Mr. Speed’s lawsuit challenges the legality of ballot initiative on the grounds that it would unconstitutionally affect the Mississippi Constitution’s Bill of Rights; “gut state economic development efforts”; and otherwise hamper the development of large future projects such as the Nissan and Toyota automotive plants. Others, including the Mississippi Farm Bureau, contend that since the Governor (citing economic development concerns) previously vetoed legislation designed to prevent eminent domain for economic development, the current ballot initiative is the best available way to stop the State from taking people’s homes and private property for the benefit of speculative economic developers of all types. They believe that private property rights are sacrosanct and cite, among other authorities, the “takings clause” of the Fifth Amendment of the Constitution Of The United States (written by James Madison), which mandates that private property may only be taken by the government for “public use” (and then only for just compensation), rather than for a “public purpose” or a “public benefit”.

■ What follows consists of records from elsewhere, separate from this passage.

(** [bc->next]. *)
Fixpoint next_of (cs : list (BrokerClient Net)) (addr : Z) : option Z :=
  match cs with
  | [] => None
  | c :: cs => if bc_addr c =? addr then match cs with [] => None | n :: _ => Some (bc_addr n) end else next_of cs addr
  end.

(** The loop over the clients; it stops when the next one is gone. *)
Fixpoint process_clients (fuel : nat) (now : Z) (bc : option Z) (activity : Z) : B Net Z :=
  match bc with
  | None => mret activity
  | Some addr =>
    match fuel with
    | O => of_result UB
    | S fuel =>
      _ ← deref addr;
      br ← get;
      let next := next_of (br_clients br) addr in
      rc ← BrokerClient_Process now addr;
      br ← get;
      let activity := if 0 <? rc then 1 else activity in
      match next with
      | None => mret activity
      | Some n =>
        match client_at (br_clients br) n with
        | None => mret activity
        | Some _ => process_clients fuel now (Some n) activity
        end
      end
    end
  end.

(** [running], [now] and [last_check] are the broker's [running], the clock and
    [orphan_last_expire_check]; [accepted] is what [accept] returns. *)
Definition MqttBroker_Step (running : bool) (now last_check : Z) (accepted : option (Arrival Net)) : B Net (Z * Z) :=
  if negb running then mret (MQTT_CODE_SUCCESS, last_check)
  else
    last_check ←
      (if (now <? last_check) || (1 <=? now - last_check) then _ ← BrokerOrphan_ExpireSweep now; mret now
       else mret last_check);
    activity ←
      (match accepted with
       | Some ar => if FD_SETSIZE <=? ar_sock ar then mret 0 else _ ← BrokerClient_Add now ar; mret 1
       | None => mret 0
       end);
    br ← get;
    activity ← process_clients (length (br_clients br)) now (option_map bc_addr (head (br_clients br))) activity;
    will_rc ← BrokerPendingWill_Process now;
    let activity := if 0 <? will_rc then 1 else activity in
    mret (if activity =? 0 then MQTT_CODE_CONTINUE else MQTT_CODE_SUCCESS, last_check).
End Step.

(** The handlers of a packet, by the packet. *)
Inductive Handler : Set :=
  | On_Publish | On_PubAck | On_PubRec | On_PubRel | On_PubComp | On_Subscribe | On_Unsubscribe.

Definition handle {Net} `{!Sender Net} (handler : Handler) : Z -> Z -> Z -> B Net Z :=
  match handler with
  | On_Publish => BrokerHandle_Publish
  | On_PubAck => fun now addr rx_len => handle_ack now addr rx_len MQTT_PACKET_TYPE_PUBLISH_ACK BrokerClient_OnPubAck
  | On_PubRec => BrokerHandle_PublishRec
  | On_PubRel => BrokerHandle_PublishRel
  | On_PubComp => fun now addr rx_len => handle_ack now addr rx_len MQTT_PACKET_TYPE_PUBLISH_COMP BrokerClient_OnPubComp
  | On_Subscribe => BrokerHandle_Subscribe
  | On_Unsubscribe => BrokerHandle_Unsubscribe
  end.

Lemma handle_steady {Net} `{!Sender Net} handler now addr rx_len :
  rx_len <= BROKER_RX_BUF_SZ -> steady (Net := Net) addr (handle handler now addr rx_len).
Proof.
  intros Hn. destruct handler; cbn [handle].
  - by apply BrokerHandle_Publish_steady.
  - apply handle_ack_steady; [done|done|]. intros bc id. apply BrokerClient_OnPubAck_keeps.
  - by apply BrokerHandle_PublishRec_steady.
  - by apply BrokerHandle_PublishRel_steady.
  - apply handle_ack_steady; [done|done|]. intros bc id. apply BrokerClient_OnPubComp_keeps.
  - by apply BrokerHandle_Subscribe_steady.
  - by apply BrokerHandle_Unsubscribe_steady.
Qed.

(** ** The invariant between two steps *)

Section Turns.
Context {Net : Type} `{!Reader Net} `{!Bounded Net} `{!Sender Net}.
Implicit Types (br : Broker Net) (bc : BrokerClient Net).

(** A valid broker in which a client without a Will is one that may still send
    CONNECT. *)
Definition ready br : Prop := broker_ok br /\ Forall tame (br_clients br).

(** What a turn does: clients may go, none comes, no cell is lost. *)
Record turned br br' : Prop := {
  tu_ready : ready br';
  tu_addrs : addrs (br_clients br') `sublist_of` addrs (br_clients br);
  tu_cells : br_cells br' = br_cells br
}.

Lemma turned_refl br : ready br -> turned br br.
Proof. by constructor. Qed.

Lemma turned_trans br br1 br2 : turned br br1 -> turned br1 br2 -> turned br br2.
Proof. intros [_ Ha E] [Hr Ha' E']. constructor; [done|by etrans|congruence]. Qed.

Lemma tame_all (cs cs' : list (BrokerClient Net)) : Forall2 (abides none_loose) cs cs' -> Forall tame cs -> Forall tame cs'.
Proof.
  induction 1 as [|c c' cs cs' [_ _ [[]|H]] _ IH]; [done|]. intros [Hc Hcs]%list.Forall_cons. constructor; auto.
Qed.

Lemma stays_turned br br' : stays br br' -> ready br -> turned br br'.
Proof.
  intros H [Hok Ht]. constructor; [|by rewrite (sy_addrs _ _ _ H)|apply H]. split; [apply H|by eapply tame_all; [apply H|]].
Qed.

Lemma parted_turned addr br br' : parted addr br br' -> ready br -> turned br br'.
Proof.
  intros [Hok Hc He] [_ Ht]. constructor; [split; [done|]| |done].
  - eapply tame_all; [exact Hc|]. eapply Forall_sublist; [apply sublist_filter|done].
  - rewrite (all_abide_addrs _ _ _ Hc). apply filter_addrs.
Qed.

Lemma goes_on_turned addr br rc br' : goes_on addr br rc br' -> ready br -> turned br br'.
Proof. intros [H|[H _]]; [by apply stays_turned|by eapply parted_turned]. Qed.

(** A part of a turn: [alive] says for which values the client is still there. *)
Definition turns {A} (alive : A -> Prop) (addr : Z) (m : B Net A) : Prop :=
  forall br, ready br -> is_Some (client_at (br_clients br) addr) ->
    ends m (fun a br' => turned br br' /\ (alive a -> is_Some (client_at (br_clients br') addr))) br.

Definition never {A} (_ : A) : Prop := False.

Lemma turns_ret {A} (alive : A -> Prop) addr (a : A) : turns alive addr (mret a).
Proof. intros br Hr Hat. apply ends_ret. by split; [apply turned_refl|]. Qed.

Lemma turns_steady {A} (alive : A -> Prop) addr (m : B Net A) : steady addr m -> turns alive addr m.
Proof.
  intros Hm br Hr Hat. eapply ends_mono; [apply Hm; [apply Hr|done]|]. intros a br' H. split; [by apply stays_turned|].
  intros _. by apply (stays_at _ _ _ _ H).
Qed.

(** The rest runs if the client is there; if not, nothing is left to do. *)
Lemma turns_bind {A C} (alive : A -> Prop) (alive' : C -> Prop) addr (m : B Net A) (f : A -> B Net C) :
  turns alive addr m -> (forall a, alive a -> turns alive' addr (f a)) ->
  (forall a, alive a \/ exists c, f a = mret c /\ ~ alive' c) -> turns alive' addr (m ≫= f).
Proof.
  intros Hm Hf Hd br Hr Hat. after Hm. intros a br1 [H1 Ha]. destruct (Hd a) as [Hal|(c & -> & Hc)].
  - eapply ends_mono; [apply (Hf a Hal); [apply H1|auto]|]. intros c br2 [H2 H3]. split; [by eapply turned_trans|done].
  - apply ends_ret. by split.
Qed.

Lemma turns_then {A C} (alive' : C -> Prop) addr (m : B Net A) (f : A -> B Net C) :
  steady addr m -> (forall a, turns alive' addr (f a)) -> turns alive' addr (m ≫= f).
Proof.
  intros Hm Hf. apply (turns_bind (fun _ => True)); [by apply turns_steady|by intros a _|by left].
Qed.

Lemma turns_deref {A} (alive : A -> Prop) addr (f : BrokerClient Net -> B Net A) :
  (forall bc, client_inv bc -> turns alive addr (f bc)) -> turns alive addr (deref addr ≫= f).
Proof.
  intros Hf br Hr [bc Hat]. apply ends_bind, (ends_deref addr bc); [done|].
  apply Hf; [eapply broker_ok_at; [apply Hr|done]|done|by exists bc].
Qed.

(** The connection ends. *)
Lemma turns_end {A} (alive : A -> Prop) addr (m : B Net unit) (a : A) :
  (forall br, broker_ok br -> is_Some (client_at (br_clients br) addr) -> ends m (fun _ => parted addr br) br) ->
  ~ alive a -> turns alive addr (_ ← m; mret a).
Proof.
  intros Hm Ha br Hr Hat. eapply ends_then; [apply Hm; [apply Hr|done]|]. intros u br1 H1. apply ends_ret.
  split; [|done]. eapply parted_turned; [exact H1|done].
Qed.

Lemma drop_client_parts addr br :
  broker_ok br -> is_Some (client_at (br_clients br) addr) -> ends (drop_client addr) (fun _ => parted addr br) br.
Proof. intros Hok Hat. after RemoveClient_lets_go. intros u br1 H1. by apply Remove_parts. Qed.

The U.S. Supreme Court has consistently deferred to the states to make their own decisions as to what is a “public use” for eminent domain purposes. On a number of occasions the Court has allowed individual states to make expansive interpretations of eminent domain authority. For example, in the 2005 case of Kelo v. City of New London, Connecticut, the Court affirmed by a 5-4 decision the authority of New London, Connecticut, to take non-blighted private property and transfer it for one dollar per year to a private developer who promised a luxury hotel, upscale condominiums, new office buildings, and a projected $1.2 million in tax revenues.

It is noteworthy that in its Kelo decision affirming an expansive interpretation of the term “public use”, the four liberals on the Supreme Court were joined by the more moderate Justice Kennedy in order to reach a majority decision. The four conservatives on the Court, including Justices Antonin Scalia and Sandra Day O’Connor, vigorously dissented, arguing that valuable and sacrosanct private property rights had been unconstitutionally taken by the government for speculative purposes. It is further noteworthy that the proposed redevelopment in New London, the subject of the Kelo decision, proved to be a failure despite an expenditure of over $80 million of public funds. As of June, 2011, the property remained vacant.

The Kelo decision in 2005 inspired a huge public outcry that governmental eminent domain powers have become too broad; and several states enacted legislation that further defined “public use” and restricted the power of eminent domain. According to the Jackson Clarion Ledger, Mississippi is now one of only seven states that have not changed their property rights laws since the Kelo decision.

The power of government to take private real or personal property has always existed in the United States, but, in my opinion, should be restricted only to condemnation for true public uses, such as roads, fire stations, schools, and other public building. As things now stand in Mississippi, and as Justice O’Conner stated in her dissenting opinion in the Kelo decision, “[t]he specter of condemnation hangs over all property. Nothing is to prevent the State from replacing any motel 6 with a Ritz-Carlton, any home with a shopping mall, or any farm with a factory.”

If Mississippians are allowed to vote on the issue in November, we will have within our grasp the power to reverse Justice O’Conner’s assessment of the status of eminent domain law in our state. We will have the opportunity to reinstate traditional eminent domain powers in Mississippi’ and restore the traditional protections written into the Fifth Amendment of the United States Constitution by James Madison for the benefit of all Americans, which states:

“No person shall. . . be deprived of life, liberty or property, without due process of law; nor shall private property be taken for public use, without just compensation.”